The purpose of this study was to evaluate the micro-hardness of artificially induced de- mineralized enamel after application of resin infiltrant and fluoride varnish and after pH challenge.

Material and methods: In the current study; sound bovine incisors were used. A total of 40 sound enamel were then embedded in pre-cut metal cylinders. Two layers of acid-resistant nail varnish were applied to cover most of the enamel surfaces, leaving a window of 4×4 mm for demineralization. Each specimen was immersed in 32 ml of a de-mineralizing solution containing 50 mM acetate buffer solution and 1.28 mM Ca(NO3)2_4H2O, 0.74 mM (NaH2PO4)_2H2O, and 0.03 ppm F at pH 5.0,10 for 24 hours at 37˚C , then microhardness was recorded. The samples then were divided into two groups according to the material used to treat the de-mineralized enamel, each group consisted of 20 samples. Group 1: The samples of de-mineralized enamel were infiltrated with resin infiltration. Then the micro-hardness was recorded for all resin infiltrated samples before pH cycling challenge. The samples were then submitted to a pH cycling model at 37 C over 7 days.
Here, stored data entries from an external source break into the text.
(* ===== verification/SkipList.v ===== *)
(** The skip list (redisdb/db/skiplist.h).

    Nodes live in a heap from addresses to [Node]s; a [Node*] is an
    [option nat], null being [None].  The refinement theorem says that the
    linked structure always represents one strictly sorted list of keys. *)
From S2P Require Import Prelude.
From stdpp Require Import gmap sorting.
From Stdlib Require Import Sorted.
Local Open Scope nat_scope.

(** What the list asks of the comparator, on the keys in [dom]. *)
Class KeyOrder {K} (compare : K -> K -> comparison) (dom : K -> Prop) : Prop := {
  key_opp a b : dom a -> dom b -> compare a b = CompOpp (compare b a);
  key_lt_trans a b c : dom a -> dom b -> dom c ->
    compare a b = Lt -> compare b c = Lt -> compare a c = Lt;
  key_eq_l a b c : dom a -> dom b -> dom c ->
    compare a b = Eq -> compare a c = compare b c;
}.

Section SkipList.
Context {K : Type} (compare : K -> K -> comparison).

(** ** State *)

Definition kMaxHeight : nat := 12.

(** [struct Node]: [key] ([None] in the head, whose key is never looked at) and
    [nextnode], an array as long as the node's height. *)
Record Node := MkNode { key : option K; nextnode : list (option nat) }.

Record SkipList := MkSkipList {
  heap : gmap nat Node;
  maxheight : nat;
  rndpos : nat;        (* how many numbers [rnd] has produced *)
}.

Definition head : nat := 0.

(** [Node::Next(n)] and [Node::setNext(n, x)] (with their no-barrier variants). *)
Definition Next (h : gmap nat Node) (x n : nat) : option nat :=
  match h !! x with Some nd => default None (nextnode nd !! n) | None => None end.

Definition setNext (h : gmap nat Node) (x n : nat) (v : option nat) : gmap nat Node :=
  alter (fun nd => MkNode (key nd) (<[n := v]> (nextnode nd))) x h.

Definition node_key (h : gmap nat Node) (x : nat) : option K := h !! x ≫= key.

(** [SkipList::SkipList]: a head of full height with null links. *)
Definition SkipList_make (pos : nat) : SkipList :=
  MkSkipList {[ head := MkNode None (replicate kMaxHeight None) ]} 1 pos.

(** ** Searches *)

Definition KeyIsAfterNode (h : gmap nat Node) (k : K) (n : option nat) : bool :=
  match n with
  | None => false   (* null is considered infinite *)
  | Some a =>
      match node_key h a with
      | Some ka => bool_decide (compare ka k = Lt)
      | None => false
      end
  end.

(** The [while (true)] loop of [FindGreaterOrEqual]; the result carries the array
    [prev] the caller may have passed.  Each step moves right or goes down a
    level, so nodes plus levels bound the steps. *)
Fixpoint FindGreaterOrEqual_loop (fuel : nat) (h : gmap nat Node) (k : K)
    (x level : nat) (prev : list nat) : option (option nat * list nat) :=
  match fuel with
  | O => None
  | S fuel' =>
      let next := Next h x level in
      if KeyIsAfterNode h k next then
        let? n := next in FindGreaterOrEqual_loop fuel' h k n level prev
      else
        let prev := <[level := x]> prev in
        match level with
        | O => Some (next, prev)
        | S level' => FindGreaterOrEqual_loop fuel' h k x level' prev
        end
  end.

Definition search_fuel (s : SkipList) : nat := size (heap s) + maxheight s.

Definition FindGreaterOrEqual (s : SkipList) (k : K) : option (option nat * list nat) :=
  FindGreaterOrEqual_loop (search_fuel s) (heap s) k head (maxheight s - 1)
    (replicate kMaxHeight head).

(** [Next == nullptr || compare(Next->key, key) >= 0]. *)
Definition at_or_after (h : gmap nat Node) (k : K) (n : option nat) : bool :=
  match n with
  | None => true
  | Some a =>
      match node_key h a with
      | Some ka => bool_decide (compare ka k <> Lt)
      | None => true
      end
  end.

Fixpoint FindLessThan_loop (fuel : nat) (h : gmap nat Node) (k : K) (x level : nat)
    : option nat :=
  match fuel with
  | O => None
  | S fuel' =>
      let next := Next h x level in
      if at_or_after h k next then
        match level with
        | O => Some x
        | S level' => FindLessThan_loop fuel' h k x level'
        end
      else let? n := next in FindLessThan_loop fuel' h k n level
  end.

Definition FindLessThan (s : SkipList) (k : K) : option nat :=
  FindLessThan_loop (search_fuel s) (heap s) k head (maxheight s - 1).

Fixpoint FindLast_loop (fuel : nat) (h : gmap nat Node) (x level : nat) : option nat :=
  match fuel with
  | O => None
  | S fuel' =>
      match Next h x level with
      | None =>
          match level with
          | O => Some x
          | S level' => FindLast_loop fuel' h x level'
          end
      | Some n => FindLast_loop fuel' h n level
      end
  end.

Definition FindLast (s : SkipList) : option nat :=
  FindLast_loop (search_fuel s) (heap s) head (maxheight s - 1).

(** ** Insertion *)

(** [RandomHeight]: one more level for every multiple of [kBranching] the
    generator yields, up to [kMaxHeight].  [rnd i] is its [i]-th output. *)
Context (rnd : nat -> Z).
(* ===== verification/MemTable.v ===== *)
(** The memtable (redisdb/db/memtable.h and memtable.cc): encoded entries in a
    skip list ordered by internal key.

    The contract: a memtable is the set of entries added to it, and [Get] finds the
    newest of them that its lookup key may see. *)
From Stdlib Require Import Sorted.
From stdpp Require Import gmap sorting.
From S2P Require Import Prelude Coding Status DbFormat SkipList.
Local Open Scope Z_scope.

Section MemTable.
Context (c : Comparator) (rnd : nat -> Z).

(** ** Operations *)

(** [MemTable::KeyComparator]: internal keys are stored length-prefixed. *)
Definition KeyComparator (a b : bytes) : comparison :=
  Internal_Compare c (default [] (GetLengthPrefixedSliceData a))
    (default [] (GetLengthPrefixedSliceData b)).

Record MemTable := MkMemTable { table : @SkipList bytes; memoryusage : Z }.

Definition MemTable_make : MemTable := MkMemTable (SkipList_make 0) 0.

Definition GetMemoryUsage (m : MemTable) : Z := memoryusage m.

(** The buffer [Add] fills. *)
Definition Add_buf (seq : Z) (type : ValueType) (key value : bytes) : bytes :=
  let internalkeysize := Z.of_nat (length key) + 8 in
  let valsize := Z.of_nat (length value) in
  EncodeVarint32 (u32 internalkeysize) ++ key ++
  EncodeFixed64 (Z.lor (u64 (Z.shiftl seq 8)) (type_value type)) ++
  EncodeVarint32 (u32 valsize) ++ value.

Definition encodedlen (key value : bytes) : Z :=
  let internalkeysize := Z.of_nat (length key) + 8 in
  let valsize := Z.of_nat (length value) in
  VarintLength internalkeysize + internalkeysize + VarintLength valsize + valsize.

(** The source asserts that the buffer is exactly full. *)
Definition Add (m : MemTable) (seq : Z) (type : ValueType) (key value : bytes)
    : option MemTable :=
  let buf := Add_buf seq type key value in
  if decide (Z.of_nat (length buf) = encodedlen key value) then
    let? table := Insert KeyComparator rnd (table m) buf in
    Some (MkMemTable table (memoryusage m + encodedlen key value))
  else None.

(** The body of [if (iter.Valid())] in [Get]. *)
Definition Get_entry (entry : bytes) (key : LookupKey) (value : bytes) (s : Status)
    : option (bool * bytes * Status) :=
  let? (keylength, rest) := GetVarint32Ptr (take 5 entry) in
  let keyptr := drop (length (take 5 entry) - length rest) entry in
  let n := Z.to_nat keylength in
  match Compare c (take (n - 8) keyptr) (UserKey key) with
  | Eq =>
      let tag := DecodeFixed64 (drop (n - 8) keyptr) in
      let type := Z.land tag 255 in
      if type =? type_value kTypeValue then
        let? v := GetLengthPrefixedSliceData (drop n keyptr) in Some (true, v, s)
      else if type =? type_value kTypeDeletion then Some (true, value, NotFound [] [])
      else Some (false, value, s)
  | _ => Some (false, value, s)
  end.

(** [Get(key, value, s)]: the result and the final [*value] and [*s]. *)
Definition Get (m : MemTable) (key : LookupKey) (value : bytes) (s : Status)
    : option (bool * bytes * Status) :=
  let memkey := MemtableKey key in
  let? iter := iter_Seek KeyComparator (table m) memkey in
  if Valid iter then
    let? entry := iter_key (table m) iter in Get_entry entry key value s
  else Some (false, value, s).

(** The loop of [ClearTable] over the list, with the keys it frees. *)
Fixpoint ClearTable_loop (fuel : nat) (s : @SkipList bytes) (iter : option nat)
    : option (list bytes) :=
  match fuel with
  | O => None
  | S fuel' =>
      if Valid iter then
        let? k := iter_key s iter in
        let? ks := ClearTable_loop fuel' s (iter_Next s iter) in Some (k :: ks)
      else Some []
  end.

Definition ClearTable (m : MemTable) : option (list bytes * MemTable) :=
  let? freed := ClearTable_loop (size (heap (table m))) (table m) (iter_SeekToFirst (table m)) in
  Some (freed, MkMemTable (table m) 0).

(** ** [MemTableIterator] *)

Definition EncodeKey (target : bytes) : bytes :=
  PutVarint32 [] (u32 (Z.of_nat (length target))) ++ target.

Definition mem_Seek (m : MemTable) (k : bytes) : option (option nat) :=
  iter_Seek KeyComparator (table m) (EncodeKey k).
Definition mem_SeekToFirst (m : MemTable) : option nat := iter_SeekToFirst (table m).
Definition mem_SeekToLast (m : MemTable) : option (option nat) := iter_SeekToLast (table m).
Definition mem_Next (m : MemTable) (it : option nat) : option nat := iter_Next (table m) it.
Definition mem_Prev (m : MemTable) (it : option nat) : option (option nat) :=
  iter_Prev KeyComparator (table m) it.

Definition mem_key (m : MemTable) (it : option nat) : option bytes :=
  let? e := iter_key (table m) it in GetLengthPrefixedSliceData e.

(** [keyview.data() + keyview.size()] points behind the key inside the entry. *)
Definition mem_value (m : MemTable) (it : option nat) : option bytes :=
  let? e := iter_key (table m) it in
  let? (len, rest) := GetVarint32Ptr (take 5 e) in
  let keyview := drop (length (take 5 e) - length rest) e in
  GetLengthPrefixedSliceData (drop (Z.to_nat len) keyview).

(** ** The contract *)

Record MemEntry := MkMemEntry { mkey : ParsedInternalKey; mvalue : bytes }.

Definition encode (e : MemEntry) : bytes :=
  PutLengthPrefixedSlice [] (AppendInternalKey [] (mkey e)) ++
  PutLengthPrefixedSlice [] (mvalue e).

(** Sizes and sequence numbers the format can hold. *)
Definition fits (e : MemEntry) : Prop :=
  0 <= sequence (mkey e) <= kMaxSequenceNumber /\
  Z.of_nat (length (userkey (mkey e))) + 8 < 2 ^ 32 /\
  Z.of_nat (length (mvalue e)) < 2 ^ 32.

Definition usage (es : list MemEntry) : Z :=
  foldr (fun e u => encodedlen (userkey (mkey e)) (mvalue e) + u) 0 es.

(** [m] holds the entries [es], in the order they were added. *)
Definition holds (m : MemTable) (es : list MemEntry) : Prop :=
  Forall fits es /\ memoryusage m = usage es /\
  exists L, represents KeyComparator (fun _ => True) (table m) L /\
    keys L ≡ₚ map encode es.

(** [e] is the newest entry for user key [u] that sequence number [s] sees. *)
Definition newest (es : list MemEntry) (u : bytes) (s : Z) (e : MemEntry) : Prop :=
  e ∈ es /\ Compare c (userkey (mkey e)) u = Eq /\ sequence (mkey e) <= s /\
  forall e', e' ∈ es -> Compare c (userkey (mkey e')) u = Eq -> sequence (mkey e') <= s ->
    e' = e \/ sequence (mkey e') < sequence (mkey e).
End MemTable.

(** ** Encoded entries *)

Section Encoding.
Context {c : Comparator} {Hok : ComparatorOk c (fun _ => True)}.

#[export] Instance KeyComparator_order : KeyOrder (KeyComparator c) (fun _ => True).
Proof.
  constructor; unfold KeyComparator; intros.
  - apply Internal_opp.
  - by eapply Internal_lt_trans.
  - by apply Internal_eq_l.
Qed.

Lemma type_mod t n : (type_value t + n * 2 ^ 8) mod 2 ^ 8 = type_value t.
Proof. rewrite Z.mod_add by done. by destruct t. Qed.

Lemma KeyComparator_slices x y r r' : Z.of_nat (length x) < 2 ^ 32 -> Z.of_nat (length y) < 2 ^ 32 ->
  KeyComparator c (PutLengthPrefixedSlice [] x ++ r) (PutLengthPrefixedSlice [] y ++ r') = Internal_Compare c x y.
Proof. intros Hx Hy. unfold KeyComparator. by rewrite !GetLengthPrefixedSliceData_Put by lia. Qed.

Lemma KeyComparator_prefixed a b r r' :
  0 <= sequence a <= kMaxSequenceNumber -> 0 <= sequence b <= kMaxSequenceNumber ->
  Z.of_nat (length (userkey a)) + 8 < 2 ^ 32 -> Z.of_nat (length (userkey b)) + 8 < 2 ^ 32 ->
  KeyComparator c (PutLengthPrefixedSlice [] (AppendInternalKey [] a) ++ r)
    (PutLengthPrefixedSlice [] (AppendInternalKey [] b) ++ r') = entry_compare c a b.
Proof.
  intros Ha Hb Hla Hlb. rewrite KeyComparator_slices by (rewrite length_AppendInternalKey; lia).
  by apply Internal_Compare_Append.
Qed.

Lemma Add_buf_encode e :
  fits e -> Add_buf (sequence (mkey e)) (type (mkey e)) (userkey (mkey e)) (mvalue e) = encode e.
Proof.
  destruct e as [[u q t] v]. intros (Hs & Hu & Hv). unfold Add_buf, encode. cbn [mkey mvalue userkey sequence type] in *.
  unfold PutLengthPrefixedSlice, PutVarint32. rewrite length_AppendInternalKey.
  rewrite Nat2Z.inj_add. unfold AppendInternalKey, PutFixed64. by rewrite !app_nil_l, <- !app_assoc.
Qed.

Lemma length_encode e : fits e -> Z.of_nat (length (encode e)) = encodedlen (userkey (mkey e)) (mvalue e).
Proof.
  destruct e as [[u q t] v]. intros (Hs & Hu & Hv). cbn [mkey mvalue userkey sequence type] in *.
  unfold encodedlen, encode, PutLengthPrefixedSlice, PutVarint32. cbn [mkey mvalue].
  cbn [userkey]. rewrite !VarintLength_32 by lia. lens. rewrite length_AppendInternalKey. cbn [userkey].
  replace (Z.of_nat (length u + 8)) with (Z.of_nat (length u) + 8) by lia.
  rewrite !u32_small by lia. lia.
Qed.

Lemma Get_entry_encode e k u s value st :
  fits e -> Z.of_nat (length u) + 8 < 2 ^ 32 -> k = LookupKey_make u s ->
  Get_entry c (encode e) k value st =
    Some (match Compare c (userkey (mkey e)) u with
          | Eq => match type (mkey e) with
                  | kTypeValue => (true, mvalue e, st)
                  | kTypeDeletion => (true, value, NotFound [] [])
                  end
          | _ => (false, value, st)
          end).
Proof.
  intros (Hs & Hu & Hv) Hlu ->. pose proof (LookupKey_views u s ltac:(lia)) as (_ & _ & HU).
  unfold Get_entry. rewrite HU. unfold encode.
  destruct (slice_start (AppendInternalKey [] (mkey e)) (PutLengthPrefixedSlice [] (mvalue e)))
    as (r & -> & ->); [rewrite length_AppendInternalKey; lia|].
  cbv zeta. rewrite Nat2Z.id, length_AppendInternalKey, Nat.add_sub.
  rewrite (drop_app_exact (AppendInternalKey [] (mkey e)) _ (length (userkey (mkey e)) + 8)) by (by rewrite length_AppendInternalKey).
  unfold AppendInternalKey, PutFixed64. cbn [app]. rewrite <- app_assoc.
  rewrite take_app_length, drop_app_length, DecodeFixed64_app.
  rewrite u64_small by (by apply packSequenceAndType_range).
  change 255 with (Z.ones 8). rewrite packSequenceAndType_value, Z.land_ones, type_mod by done.
  rewrite <- (app_nil_r (PutLengthPrefixedSlice [] (mvalue e))), GetLengthPrefixedSliceData_Put by lia.
  by destruct (Compare c _ _), (type (mkey e)).
Qed.
End Encoding.

(** ** Theorems *)

Lemma sorted_insert_perm {K} (compare : K -> K -> comparison) k ks :
  sorted_insert compare k ks ≡ₚ k :: ks.
Proof.
  induction ks as [|k' ks IH]; cbn; [done|]. destruct (compare k' k); [done| |done].
  rewrite IH. apply Permutation_swap.
Qed.

Section Theorems.
Context {c : Comparator} {Hok : ComparatorOk c (fun _ => True)}.
Implicit Types (m : MemTable) (es : list MemEntry) (e : MemEntry).

Abbreviation mem_represents := (represents (KeyComparator c) (fun _ : bytes => True)).

Lemma holds_make : holds c MemTable_make [].
Proof. split_and!; [constructor|done|]. exists []. split; [apply represents_empty|done]. Qed.

Lemma usage_snoc es e : usage (es ++ [e]) = usage es + encodedlen (userkey (mkey e)) (mvalue e).
Proof. unfold usage. induction es as [|x es IH]; cbn in *; lia. Qed.

Lemma KeyComparator_encode a b :
  fits a -> fits b -> KeyComparator c (encode a) (encode b) = entry_compare c (mkey a) (mkey b).
Proof. intros (?&?&?) (?&?&?). by apply KeyComparator_prefixed. Qed.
The pH cycling consisted of immersing the samples in 35.5 ml of de-mineralizing solution: (2.0 mmol/ L Ca, 2.0 mmol/ L P, 0.075 mol/ L acetate buffer, 2.22 mL/mm2  of enamel surface) for 6 hours, alternated with immersion in 17.75 mL of re-mineralizing solution: (1.5 mmol/ L Ca, 0.9 mmol/ L P, 0.15 mol/ L KCl, 0.02 mol/ L cacodylate buffer, pH 7.0, 0.25 mL/mm2) for 18 hours for 5 days. Then, specimens were kept for 2 more days in a fresh re-mineralizing solution, completing 7 days of treatment. The samples were washed in de-ionized water for 30 seconds among de-mineralizing and re-mineralizing cycles. Group 2: Fluoride varnish (Duraphat , Colgate- Palmolive ,NSW, Australia) was applied as a thin layer by a brush and totally dried, then  the micro-hardness was recorded. The samples were then subjected to a pH cycling as in group 1. Then after challenge the micro-hardness measurements were performed as formerly described.

Results: The difference was highly significant between resin infiltrant and fluoride varnish treated enamel. The comparison among micro-hardness values of initial, de-mineralized enamel, resin-infiltrated enamel and resin infiltrated after pH cycling showed that there was a significant difference. The difference between micro-hardness values was highly significant when comparison was accomplished between initial and de-mineralized enamel, initial and after pH cycling, de- mineralized enamel and resin infiltrated enamel, de-mineralized enamel and after pH cycling and finally between resin infiltrated enamel and after pH cycling. The difference between micro- hardness values was not significant regarding initial and resin infiltrated enamel.

Conclusion: Within the limitations of this study, it was concluded that the micro-hardness of resin infiltrated enamel was higher than that of de-mineralized enamel treated with fluoride varnish before and after pH cycling.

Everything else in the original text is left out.